Six months later, he was offered a chance to test a new bionic prosthesis controlled by nerve impulses. The offer came from a Chicago-based rehabilitation institute. These days Sullivan can use his artificial arms for eating, putting on socks, and shaving his face. He can even use them for doing a few things in his garden. Sullivan’s right arm prosthesis is a traditional device while his left one is a bionic limb. According to him, the old and the new technologies do not clash. On the contrary, they compliment one another. Sullivan uses the right arm for doing more simple things e.g. lifting heavy objects. His bionic device is used for movements that require delicacy and precision. Scientists in Chicago are presently working on special sensors, which would help enhance the dactylic sensations of the patient.
Doctors at Margaret Rose Hospital in Edinburgh, Scotland, successfully tested their own version of a bionic arm prosthesis nearly at the same time. A complex device was implanted to the 52-year-old restaurant proprietor Campbell Ayrde who lost his arm 16 years earlier due to cancer of muscle tissues. The demonstration of the bionic limb was a spectacular success. Campbell was using his artificial limb with such an amazing aptitude as though he had forgot that his arm was, in fact, a prosthesis. According to him, the bionic arm enabled him to indulge in piloting his sports airplane and shooting, two of his most favorite hobbies.

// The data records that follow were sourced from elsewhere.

(** X15. Every lane of a route [get_route] returns was visited: its bounds
    strictly contain a trajectory sample other than the first one. *)
Theorem route_lanes_contain_a_sample (self : CustomMapAPI) (fuel : nat)
  (trajectory : list vec2) (route : list string) :
  get_route self fuel trajectory = Ok (Some route) ->
  forall lane_id, In lane_id route -> sampled self (tl trajectory) lane_id.
Proof.
  intros H lane_id Hin. apply get_route_Ok in H.
  destruct H as (initial & final & v & u & _ & _ & Hl & H).
  apply find_route_chain in H. destruct H as [_ Hmem].
  apply Hmem in Hin.
  destruct (@frontier_loop_sampled self (tl trajectory) (seed initial) (v, u)
              Hl lane_id Hin) as [H|H]; [|assumption].
  discriminate.
Qed.

Lemma route_lanes_contain_a_sample_witness :
  get_route TestMap.chain 3 TestMap.drive = Ok (Some ["A"; "B"; "C"]) /\
  forall lane_id, In lane_id ["A"; "B"; "C"] ->
                  sampled TestMap.chain (tl TestMap.drive) lane_id.
Proof.
  split; [reflexivity|].
  apply (route_lanes_contain_a_sample TestMap.chain 3 TestMap.drive).
  reflexivity.
Defined.

(** X16. A route [get_route] returns is a path of the lane graph: each lane
    but the first is among the connected lanes (ahead, or a lane change
    away) of the lane before it. *)
Theorem route_is_connected_path (self : CustomMapAPI) (fuel : nat)
  (trajectory : list vec2) (route : list string) :
  get_route self fuel trajectory = Ok (Some route) ->
  connected_path self route.
Proof.
  intros H. apply get_route_Ok in H.
  destruct H as (initial & final & v & u & _ & _ & Hl & H).
  apply find_route_chain in H. destruct H as [Hchain _].
  apply (@frontier_loop_ok self initial (tl trajectory) (seed initial) (v, u)
           (seed_ok self initial)) in Hl.
  destruct Hl as [_ Hconn].
  now apply (@parent_chain_connected self (v, u) route).
Qed.

Lemma route_is_connected_path_witness :
  get_route TestMap.chain 3 TestMap.drive = Ok (Some ["A"; "B"; "C"]) /\
  connected_path TestMap.chain ["A"; "B"; "C"].
Proof.
  split; [reflexivity|].
  apply (route_is_connected_path TestMap.chain 3 TestMap.drive). reflexivity.
Defined.

(** X17. No lane occurs twice in a route [get_route] returns, also when the
    lane graph has cycles. *)
Theorem route_has_no_repeated_lane (self : CustomMapAPI) (fuel : nat)
  (trajectory : list vec2) (route : list string) :
  get_route self fuel trajectory = Ok (Some route) -> NoDup route.
Proof.
  intros H. apply get_route_Ok in H.
  destruct H as (initial & final & v & u & _ & _ & Hl & H).
  apply find_route_chain in H. destruct H as [Hchain _].
  apply (@frontier_loop_ok self initial (tl trajectory) (seed initial) (v, u)
           (seed_ok self initial)) in Hl.
  destruct Hl as [[_ _ _ _ _ (depth & _ & Hdec)] _]. simpl in Hdec.
  apply increasing_NoDup with depth.
  apply parent_chain_increasing with v; [|assumption].
  intros k p Hk. now apply Hdec.
Qed.

Lemma route_has_no_repeated_lane_witness :
  get_route EdgeMaps.fork 5 [(5, 5); (5, 5); (15, 5); (15, 5); (15, 5)]%Q
  = Ok (Some ["A"; "B"]) /\
  NoDup ["A"; "B"].
Proof.
  split; [reflexivity|].
  apply (route_has_no_repeated_lane EdgeMaps.fork 5
           [(5, 5); (5, 5); (15, 5); (15, 5); (15, 5)]%Q).
  reflexivity.
Defined.

(** X18. The destination of the route is the first of the final lanes, in
    the order [get_lanes_ids_at] returns them, that the frame loop has
    visited; [get_route] returns [None] exactly when none of them is
    visited. *)
Theorem route_ends_at_first_visited_final (self : CustomMapAPI) (fuel : nat)
  (trajectory : list vec2) (res : option (list string)) :
  get_route self fuel trajectory = Ok res ->
  exists initial final v u,
    initial_lanes_ids_of self trajectory = Ok initial /\
    final_lanes_ids_of self trajectory = Ok final /\
    frontier_loop self (tl trajectory) (seed initial) = Ok (v, u) /\
    match first_visited v final with
    | None => res = None
    | Some f => exists pre, res = Some (pre ++ [f])
    end.
Proof.
  intros H. apply get_route_Ok in H.
  destruct H as (initial & final & v & u & Hi & Hf & Hl & H).
  exists initial, final, v, u. repeat split; try assumption.
  eapply find_route_first_visited; eassumption.
Qed.

(** On the map with the fork the second-to-last sample lies in [B] and in
    [C], both visited; the route ends at [B], the first of the two. *)
Lemma route_ends_at_first_visited_final_witness :
  final_lanes_ids_of EdgeMaps.fork
    [(5, 5); (5, 5); (15, 5); (15, 5); (15, 5)]%Q = Ok ["B"; "C"] /\
  exists initial final v u,
    initial_lanes_ids_of EdgeMaps.fork
      [(5, 5); (5, 5); (15, 5); (15, 5); (15, 5)]%Q = Ok initial /\
    final_lanes_ids_of EdgeMaps.fork
      [(5, 5); (5, 5); (15, 5); (15, 5); (15, 5)]%Q = Ok final /\
    frontier_loop EdgeMaps.fork
      (tl [(5, 5); (5, 5); (15, 5); (15, 5); (15, 5)]%Q) (seed initial)
    = Ok (v, u) /\
    match first_visited v final with
    | None => Some ["A"; "B"] = None
    | Some f => exists pre, Some ["A"; "B"] = Some (pre ++ [f])
    end.
Proof.
  split; [reflexivity|].
  apply (route_ends_at_first_visited_final EdgeMaps.fork 5
           [(5, 5); (5, 5); (15, 5); (15, 5); (15, 5)]%Q).
  reflexivity.
Defined.

Lemma backtrack_rest_not_initial (v : parents) (initial_lanes_ids : list string)
  (fuel : nat) (route : list string) (lane_id : option string)
  (r : list string) :
  backtrack fuel v initial_lanes_ids route lane_id = Ok r ->
  existsb (fun x => mem_str x initial_lanes_ids) route = false ->
  exists first rest,
    r = first :: rest /\
    existsb (fun x => mem_str x initial_lanes_ids) rest = false.
Proof.
  revert route lane_id.
  induction fuel as [|fuel IH]; intros route lane_id H Hstop;
    rewrite backtrack_unfold, Hstop in H; [discriminate|].
  destruct lane_id as [l|]; [|discriminate].
  apply bind_Ok in H. destruct H as (parent & _ & H).
  destruct (mem_str l initial_lanes_ids) eqn:El.
  - rewrite backtrack_unfold in H. simpl in H. rewrite El in H. simpl in H.
    injection H as <-. now exists l, route.
  - apply IH in H; [assumption|]. simpl. now rewrite El.
Qed.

“The special sensors are attached to the nerve endings on the remaining muscles. The nerve impulses come into the prosthesis’ minicomputer, which is capable of “guessing” the patient’s desires after analyzing the signals. The movements are controlled by the minicomputer using feedback sensors. The pressure sensors are located on the tips of the silicone fingers. Actually, the prosthetic is called ‘bionic’ because it effectively restores the biological functioning of a limb.” For aesthetic purposes, modern silicone prosthetic devices normally copycat the real body parts. The artificial skin made of rubber or silicone looks almost like the real human skin. All sorts of hues and shades of the color scheme are available upon the request of the patient. The cost of the prosthesis presently stands at about $170 thousand. However, the designers are hopeful that the technology will eventually become more affordable to the common patient.

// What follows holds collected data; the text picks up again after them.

(* ===== verification/Names.v ===== *)
(** * Names built from numbers

    strconv.Itoa, and what makes names such as [server-101-2] or [mrtmp.job-0-1]
    unambiguous: a decimal number contains no dash. *)

From Stdlib Require Import Ascii.
From stdpp Require Import base list strings pretty.
From S2P Require Import Prelude.
Open Scope Z_scope.

(** strconv.Itoa *)
Definition Itoa (i : Z) : string := pretty i.

Lemma Itoa_inj i j : Itoa i = Itoa j -> i = j.
Proof. apply (inj pretty). Qed.

Fixpoint nodash (s : string) : bool :=
  match s with
  | EmptyString => true
  | String c s' => negb (Ascii.eqb c "-"%char) && nodash s'
  end.

Definition digit (c : ascii) : bool := (48 <=? N_of_ascii c)%N && (N_of_ascii c <=? 57)%N.
Fixpoint digits (s : string) : bool :=
  match s with EmptyString => true | String c s' => digit c && digits s' end.

Lemma digits_nodash s : digits s = true -> nodash s = true.
Proof.
  induction s as [|c s IH]; [done|]. simpl. intros [Hc Hs]%andb_true_iff. rewrite IH, andb_true_r by done.
  destruct (Ascii.eqb_spec c "-"%char) as [->|]; [by vm_compute in Hc|done].
Qed.

Lemma pretty_go_digits x : forall s, digits s = true -> digits (pretty_N_go x s) = true.
Proof.
  induction (N.lt_wf_0 x) as [x _ IH]. intros s Hs. destruct (decide (x = 0%N)) as [->|Hx].
  { by rewrite pretty_N_go_0. }
  rewrite pretty_N_go_step by lia. apply IH; [apply N.div_lt; lia|]. cbn [digits]. rewrite Hs, andb_true_r.
  unfold pretty_N_char. by repeat case_match.
Qed.

Lemma Itoa_digits i : 0 <= i -> digits (Itoa i) = true.
Proof.
  intros Hi. unfold Itoa, pretty, pretty_Z. destruct i as [|p|p]; [done| |lia].
  change (digits (pretty (N.pos p)) = true). unfold pretty, pretty_N. by apply pretty_go_digits.
Qed.

Lemma Itoa_nodash i : 0 <= i -> nodash (Itoa i) = true.
Proof. intros Hi. by apply digits_nodash, Itoa_digits. Qed.

(** The first dash ends the group number. *)
Lemma split_dash (a a' b b' : string) :
  nodash a = true -> nodash a' = true -> a +:+ "-" +:+ b = a' +:+ "-" +:+ b' -> a = a' /\ b = b'.
Proof.
  revert a'. induction a as [|c a IH]; intros [|c' a'] Ha Ha' E; simpl in *.
  - by injection E.
  - injection E as <- _. done.
  - injection E as -> _. done.
  - apply andb_true_iff in Ha as [_ Ha], Ha' as [_ Ha']. injection E as -> E.
    by destruct (IH a' Ha Ha' E) as [-> ->].
Qed.
(** [for i := range rf.nextIndex { rf.nextIndex[i] = v; rf.matchIndex[i] = 0 }] *)
Fixpoint leaderInit (n : nat) (i v : Z) (next mtch : list Z) : outcome (list Z * list Z) :=
  match n with
  | O => Ret (next, mtch)
  | S n' =>
      next' ← slice_set next i v;
      mtch' ← slice_set mtch i 0;
      leaderInit n' (i + 1) v next' mtch'
  end.

Definition becomeLeader rf : outcome (Raft Cmd) :=
  let last := logIdxLocal2Global rf (len (Logs rf) - 1) in
  '(next, mtch) ← leaderInit (length (nextIndex rf)) 0 (last + 1) (nextIndex rf) (matchIndex rf);
  nm ← slice_get next (me rf);
  mtch' ← slice_set mtch (me rf) (nm - 1);
  Ret (set_matchIndex mtch' (set_nextIndex next (set_state LEADER rf))).

(** [sendRequestVoteAndProcess] after its RPC returned; [None] is a call that
    failed. *)
Definition sendRequestVoteAndProcess rf (args : RequestVoteArgs) (server : Z)
    (res : option RequestVoteReply) : outcome (Raft Cmd * list (effect Cmd)) :=
  match res with
  | None => Ret (rf, [])
  | Some reply =>
      if bool_decide (state rf <> CANDIDATE) || (rvr_Term reply <? CurrentTerm rf) then Ret (rf, [])
      else if CurrentTerm rf <? rvr_Term reply then
        Ret (persistState (stepDown rf (rvr_Term reply)), [ResetTimer])
      else if rvr_VoteGranted reply then
        let rf1 := set_voteCount (voteCount rf + 1) rf in
        if peers rf1 / 2 <? voteCount rf1 then
          rf2 ← becomeLeader rf1;
          Ret (rf2, [GoSyncUpDaemon; ResetTimer])
        else Ret (rf1, [])
      else Ret (rf, [])
  end.

(** ** Log replication: the leader's side *)
Definition countMatched (mtch : list Z) (N : Z) : Z := len (filter (fun x => N <= x) mtch).

(** The success branch of [sendAppendEntriesAndProcess]. *)
Definition processAppendSuccess rf (args : AppendEntriesArgs Cmd) (server : Z)
    : outcome (Raft Cmd) :=
  let N := ae_PrevLogIndex args + len (ae_Entries args) in
  m ← slice_get (matchIndex rf) server;
  if m <? N then
    mtch ← slice_set (matchIndex rf) server N;
    next ← slice_set (nextIndex rf) server (N + 1);
    let rf1 := set_nextIndex next (set_matchIndex mtch rf) in
    let idx := logIdxGlobal2Local rf1 N in
    count ←
      (if commitIndex rf1 <? N then
         e ← slice_get (Logs rf1) idx;
         Ret (if Term e =? CurrentTerm rf1 then countMatched (matchIndex rf1) N else 0)
       else Ret 0);
    if peers rf1 / 2 <? count then sendCommitCh (set_commitIndex N rf1)
    else Ret rf1
  else Ret rf.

The designers are currently upgrading the device. They are planning to unveil the new “arm” at the late of 2006. The new model should come less complex in terms of design and use, and cost a little less than it does now.
“Researchers also use the bionic technology for making prostheses to substitute other organs of the human body,” says Dr. Silayeva. “The 69-year-old Professor Graham Clark from Melbourne was awarded a cash prize amounting to $300 thousand by the Australian prime minister two years ago. He also won the title of Father of the Year. The scientist seems to have earned every penny of that award: it took him 35 years to build the hearing aid – a bionic implant that enabled some 55 thousand patients around the globe to hear again.”
The bionic ear operates on the basis of the so-called growth factors, which help fix the damaged nerve cells. By using special techniques, scientists managed to get DNA to produce proteins that can virtually rejuvenate the cell during a limited amount of time.
In a statement for the press, Prof. Clark said that he intended to spend the prize money in order to keep the research going. The scientist is presently searching for ways to use his technology for treatment of patients who sustained injuries of the spinal cord. Several days ago, a team of scientists headed by Daniel Palanker at Stanford University issued a statement to announce the completion of the bionic eye project, which could raise hopes for scores of people who have lost their eyesight.